When the pandemic hit, economics professor Doug Staiger began to study the effects of remote and hybrid learning on students in grades three through eight. The report, published by Harvard’s Center for Education Policy Research and co-authored by Dan Goldhaber, Thomas Kane, Andrew McEachin, Emily Morton and Tyler Patterson, found that remote and hybrid learning stifle academic progress. The Dartmouth sat down with Staiger to discuss his findings — the degree of academic stagnation, impacts on high poverty communities, potential solutions and possible implications for Dartmouth students.
You recently co-authored a report on the effects of remote and hybrid learning. What were the results of your study?
DS: The main finding was when you look at achievement tests, kids seem to have made much less progress than they would have in a typical year during the pandemic. That wasn’t surprising. The most interesting part was also showing that schools that went more remote during the pandemic year were further behind. And that was especially true in high-poverty schools. If you looked at schools that were entirely in person [the 2020-2021 school year], they all made less progress than in a typical year. The gap didn’t necessarily widen between high poverty and low poverty schools, or between white and Hispanic students, or white and Black students. But when you look at the high poverty schools that went remote, all those gaps widened because it was a double whammy — not only were they more likely to go remote, but when they went remote, it had a much bigger impact on limiting how much they learned over that year.
Why did remote and hybrid learning have such a disproportionate impact on low-income communities?

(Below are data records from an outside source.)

Lemma der_read_wrapping m p t n : at_ m p (wrapping t) -> 6 <= n ->
  der_read m p n = Ok (Some (Der t (p + 6) 4294967290)).
Proof.
  intros H Hn. unfold wrapping in H. destruct (at_cons _ _ _ _ H) as [Ht H1]. destruct (at_cons _ _ _ _ H1) as [Hk H2].
  unfold der_read. rewrite (proj2 (Z.ltb_ge n 2)) by lia. rewrite Ht, Hk. cbn [rbind].
  change (negb (Z.land 132 128 =? 0)) with true. cbv iota. change (Z.land 132 127) with 4.
  rewrite (proj2 (Z.ltb_ge n (2 + 4))) by lia. cbn [orb Z.eqb Z.ltb Z.compare].
  apply at_rd in H2. change (len [255; 255; 255; 250]) with 4 in H2. replace (p + 1 + 1) with (p + 2) in H2 by lia.
  change (4 <? 4) with false. change ((4 =? 0) || false || false) with false. cbv iota.
  rewrite H2. cbn [rbind]. unfold der_body.
  change (fold_left (fun l x => Z.lor (u32 (Z.shiftl l 8)) x) [255; 255; 255; 250] 0) with 4294967290.
  change (u32 (2 + 4 + 4294967290)) with 0. by rewrite (proj2 (Z.ltb_ge n 0)) by lia.
Qed.

(** A certificate can hang the kernel. A child of the tbs sequence whose
    length field is [2^32 - 6] passes the bound check, because header and length
    wrap to zero; the scan then advances by zero bytes, so that it never ends:
    whatever surrounds the child, no fuel is enough. *)
Theorem x509_wrapped_length_loops fuel m p fields t rest sig :
  let cert := certificate fields (wrapping t) rest sig in
  at_ m p cert -> len cert < 4294967296 -> Forall plain_field fields -> t <> 48 ->
  x509_get_spki_bitstring fuel m p (len cert) = Starved.
Proof.
  intros cert H Hl Hf Ht. unfold cert, certificate in *. clear cert.
  rewrite <- (app_nil_r (der_enc 48 (_ ++ sig))) in *. unfold x509_get_spki_bitstring.
  set (fs := concat (field_enc <$> fields) ++ wrapping t ++ rest) in *.
  destruct (der_read_next _ _ _ _ _ H Hl) as (w & _ & -> & Hb & _). cbn [rbind der_tag der_v der_len].
  rewrite app_nil_r, len_der_enc in Hl. pose proof (hdr_pos (der_enc 48 fs ++ sig)).
  change (negb (48 =? 48)) with false. cbv iota.
  destruct (der_read_next _ _ _ _ _ Hb ltac:(lia)) as (q & _ & -> & Hs & _). cbn [rbind der_tag der_v der_len].
  change (negb (48 =? 48)) with false. cbv iota.
  rewrite len_app, len_der_enc in Hl. pose proof (hdr_pos fs). pose proof (len_nonneg sig).
  assert (len fs < 4294967296) as Hfs by lia. clear - Hs Hf Ht Hfs. unfold fs in *. clear fs.
  revert q fuel Hs. induction fields as [|[t' b] fields IH]; intros q fuel Hs.
  - cbn [fmap list_fmap concat] in *. rewrite app_nil_l in *. destruct (at_app _ _ _ _ Hs) as [Hw _].
    assert (6 <= len (wrapping t ++ rest)) as H6
      by (rewrite len_app; change (len (wrapping t)) with 6; pose proof (len_nonneg rest); lia).
    generalize dependent (len (wrapping t ++ rest)). intros n Hn H6.
    induction fuel as [|fuel IH]; cbn [spki_scan]; rewrite (proj2 (Z.ltb_ge n 2)) by lia; [done|].
    rewrite (der_read_wrapping m q t n Hw H6). cbn [rbind]. unfold spki_candidate. cbn [der_tag der_v der_len].
    rewrite (proj2 (Z.eqb_neq t 48)) by done. cbn [negb rbind].
    replace (q + 6 + 4294967290 - q) with 4294967296 by lia. change (u32 4294967296) with 0.
    rewrite Z.add_0_r, Z.sub_0_r, u32_small by lia. exact IH.
  - rewrite fmap_cons in *. cbn [concat] in *. rewrite <- app_assoc in *.
    change (field_enc (t', b)) with (der_enc t' b) in *. apply Forall_cons_1 in Hf as [Hp Hf].
    destruct fuel as [|fuel]; cbn [spki_scan]; rewrite (proj2 (Z.ltb_ge _ 2)) by apply len_der_enc_2; [done|].
    destruct (der_read_next _ _ _ _ _ Hs Hfs) as (w & Ew & -> & Hb & Hr & C & L). cbn [rbind der_v der_len].
    rewrite len_app in Hfs. rewrite len_der_enc in Hfs. pose proof (hdr_pos b). pose proof (len_nonneg b).
    match type of Hfs with context [_ + len ?x < _] => pose proof (len_nonneg x) end.
    rewrite (plain_candidate m t' w b Hp Hb) by lia. cbn [rbind]. rewrite C, L.
    replace (q + len (der_enc t' b)) with (w + len b) by (rewrite len_der_enc; lia).
    apply IH; (done || lia).
Qed.

(** A key whose modulus fills 257 bytes without a leading zero is copied
    whole: the bound allows for the zero without asking for it. With the array
    of 256 bytes of [tls_connect] the copy writes beyond its end. *)
Theorem x509_modulus_overrun m p unused n e expcap :
  at_ m p (unused :: rsa_public_key n e) -> len (rsa_public_key n e) < 4294967296 ->
  len n = 257 -> 0 < n.[0] < 128 ->
  x509_rsa_key m p (len (unused :: rsa_public_key n e)) 256 expcap = Oob.
Proof.
  intros H Hl Hn H0. unfold x509_rsa_key. rewrite len_cons. pose proof (len_nonneg (rsa_public_key n e)).
  rewrite (proj2 (Z.ltb_ge _ 1)) by lia. apply at_cons in H as [_ H].
  replace (1 + len (rsa_public_key n e) - 1) with (len (rsa_public_key n e)) by lia.
  unfold rsa_public_key in *. rewrite <- (app_nil_r (der_enc 48 _)) in *.
  destruct (der_read_next _ _ _ _ _ H Hl) as (q & _ & -> & Hb & _). cbn [rbind der_tag der_v der_len].
  rewrite app_nil_r, len_der_enc in Hl. pose proof (hdr_pos (der_enc 2 (der_uint n) ++ der_enc 2 (der_uint e))).
  change (negb (48 =? 48)) with false. cbv iota.
  destruct (der_read_next _ _ _ _ _ Hb ltac:(lia)) as (w & _ & -> & Hn' & _). cbn [rbind der_tag der_v der_len].
  change (negb (2 =? 2)) with false. cbv iota.
  unfold der_uint in *. rewrite (proj2 (Z.leb_gt 128 (n.[0]))) in * by lia. rewrite Hn in *.
  change ((257 =? 0) || (257 <? 257)) with false. cbv iota. unfold der_int. cbn [der_len der_v].
  change (1 <? 257) with true. cbv iota. destruct n as [|x n]; [done|].
  destruct (at_cons _ _ _ _ Hn') as [-> _]. cbn [rbind]. change ((x :: n).[0]) with x in H0.
  rewrite (proj2 (Z.eqb_neq x 0)) by lia. reflexivity.
Qed.

(** ** Witnesses *)
(** A certificate with a serial number and an algorithm before the key. *)
Definition demo_fields : list (Z * list Z) := [(2, [1]); (48, der_enc 6 [42; 3] ++ [5; 0])].
Definition demo_n : list Z := 200 :: replicate 129 7.
Definition demo_cert : list Z :=
  certificate demo_fields (spki [42; 1] [5; 0] 0 demo_n [1; 0; 1]) [163; 0] [48; 0].

Lemma demo_fields_plain : Forall plain_field demo_fields.
Proof.
  apply Forall_cons_2; [left; discriminate|]. apply Forall_cons_2; [|apply Forall_nil_2].
  right; right. exists 6, [42; 3], [5; 0]. split; [reflexivity|discriminate].
Qed.

Lemma at_here pre l post : at_ (pre ++ l ++ post) (len pre) l.
Proof. by exists pre, post. Qed.

Lemma x509_roundtrip_witness :
  exists bits bitslen,
    x509_get_spki_bitstring 3 ([9] ++ demo_cert ++ []) (len [9]) (len demo_cert) = Ok (Some (bits, bitslen)) /\
    x509_rsa_key ([9] ++ demo_cert ++ []) bits bitslen 256 8 = Ok (Some (demo_n, [1; 0; 1])).
Proof.
  refine (x509_roundtrip 3 _ _ demo_fields [42; 1] [5; 0] 0 demo_n [1; 0; 1] [163; 0] [48; 0] (at_here [9] demo_cert []) _ _ demo_fields_plain _ _).
  - vm_compute. reflexivity.
  - cbn. lia.
  - split; vm_compute; [split; discriminate|reflexivity].
  - split; vm_compute; [split; discriminate|reflexivity].
Defined.

Definition no_huge_check (m : list Z) : bool := forallb (fun x => negb (x =? 132)) m.

Lemma no_huge_ok m : no_huge_check m = true -> no_huge m.
Proof.
  intros H a b x ->. unfold no_huge_check in H. rewrite forallb_app in H. apply andb_true_iff in H as [_ H]. discriminate.
Qed.

Lemma x509_safe_witness :
  exists r, x509_get_spki_bitstring 200 demo_cert 0 (len demo_cert) = Ok r /\
    forall bits bitslen, r = Some (bits, bitslen) ->
      0 <= bits /\ bits + bitslen <= len demo_cert /\
      exists k, x509_rsa_key demo_cert bits bitslen 257 8 = Ok k.
Proof.
  refine (x509_safe demo_cert 0 (len demo_cert) 200 _ _ _ _ _ _).
  - check_bytes.
  - apply no_huge_ok. vm_compute. reflexivity.
  - lia.
  - split; [apply len_nonneg|vm_compute; reflexivity].
  - lia.
  - vm_compute. discriminate.
Defined.

Lemma x509_wrapped_length_loops_witness :
  x509_get_spki_bitstring 1000 ([] ++ certificate demo_fields (wrapping 4) [] [] ++ []) (len (@nil Z))
    (len (certificate demo_fields (wrapping 4) [] [])) = Starved.
Proof.
  refine (x509_wrapped_length_loops 1000 _ _ demo_fields 4 [] [] (at_here [] _ []) _ demo_fields_plain _);
    [vm_compute; reflexivity|discriminate].
Defined.

Definition demo_wide : list Z := 1 :: replicate 256 7.
Lemma x509_modulus_overrun_witness :
  x509_rsa_key ([] ++ (0 :: rsa_public_key demo_wide [3]) ++ []) (len (@nil Z))
    (len (0 :: rsa_public_key demo_wide [3])) 256 8 = Oob.
Proof.
  refine (x509_modulus_overrun _ _ 0 demo_wide [3] 8 (at_here [] _ []) _ _ _);
    [vm_compute; reflexivity|reflexivity|vm_compute; split; reflexivity].
Defined.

DS: There are two possible stories you could tell here. One is very much that the families that were high-poverty and more disadvantaged had a harder time maintaining learning, especially in a remote setting for a variety of reasons. But that’s not what our evidence suggested because the gaps within the school — Black and white and Hispanic kids who go to the same school — didn’t widen. What happened was the schools that poor kids, Black kids, Hispanic kids went to did much worse during the pandemic when they were remote. Those schools systematically were less able to adapt to the pandemic and to remote learning. And you can imagine a number of reasons for that — some just [relating to] basic resources at the schools. But also the school has to handle the student population as a whole, and when a large share of your population is in disadvantaged households, doesn’t have internet, and is facing all kinds of other struggles, nobody in that school will learn as much.
How did you quantify the effects of remote and hybrid learning on academic progress?
DS: We were using this fantastic data from NWEA [Northwest Evaluation Alliance] . We had over two million kids, in 49 of the 50 states, from 10,000 schools. The NWEA is a test that schools use to see how kids are doing throughout the year. It’s scored in a way where you can actually see the progress. NWEA has calculated how much a student learns in the typical week of instruction. We were able to use that information and use all the test data from the two years before the pandemic, 2017 to 2019, to basically figure out, ‘Okay, how much would people have typically learned?’ Our instruments showed that, on average, students were about 12 weeks behind. In the high-poverty schools that were remote, they’re about 20 weeks behind — more than half a school year behind.
How can — and how should — school districts make up for the delays in academic progress?
DS: There aren’t many interventions that will move kids ahead an additional 20 weeks. One intervention that has been found to be very effective, particularly in high poverty schools, is high dose tutoring — an hour a session, three sessions a week all year in each subject. Now for high poverty schools that were remote and that are roughly 20 weeks behind, that means every student has to have high dose tutoring, in at least math and reading. That turns out to be quite a challenge, both financially but also logistically.
Another possibility is extending the school year. It’s expensive. You’re going to have to pay teachers. But the good thing about that solution is if you can work with your teachers to do this, you have the staff, the building, the curriculum. In principle, that’s logistically easier. You can imagine politically it’s quite difficult.
Do any of your findings extend to remote learning for students at Dartmouth, or to higher education in general?
DS: I don’t know yet. The question would be, ‘how would you measure it?’ We can look at your earnings, but we have to wait a while for that. And, if earnings are affected, we aren’t sure that’s [due to] learning, as opposed to mental health. But you could imagine a study that looked at variation at the college level in terms of how remote they went. In theory, we could use that variation to see if it affects life outcomes 10 years after graduation. I already am thinking, ‘Okay, in 10 years, it’ll be the paper I’ll have students write.’
You’re speaking to the New York Association of School Boards in Albany in August to present your findings. What are some of your other next steps with this research?
DS: Part of the mission of [the Center for Education Policy Research at Harvard] is not to just admire the problem but to do something about it. So we’re definitely doing outreach wherever we can. We wrote a Vox article last week and an article in the Atlantic. The goal at [the meeting in Albany] is to help people understand the magnitude and that they’ve really got to do something here with some of these concrete options. We’ve been trying to get other parties to just come together and agree and focus and to actually build momentum. It’s not like the usual case where you might be trying to get funding. The funding is potentially there. It’s more trying to build the political will and awareness of the problem, so districts will all want to take action on this.
This interview has been edited and condensed for clarity and length.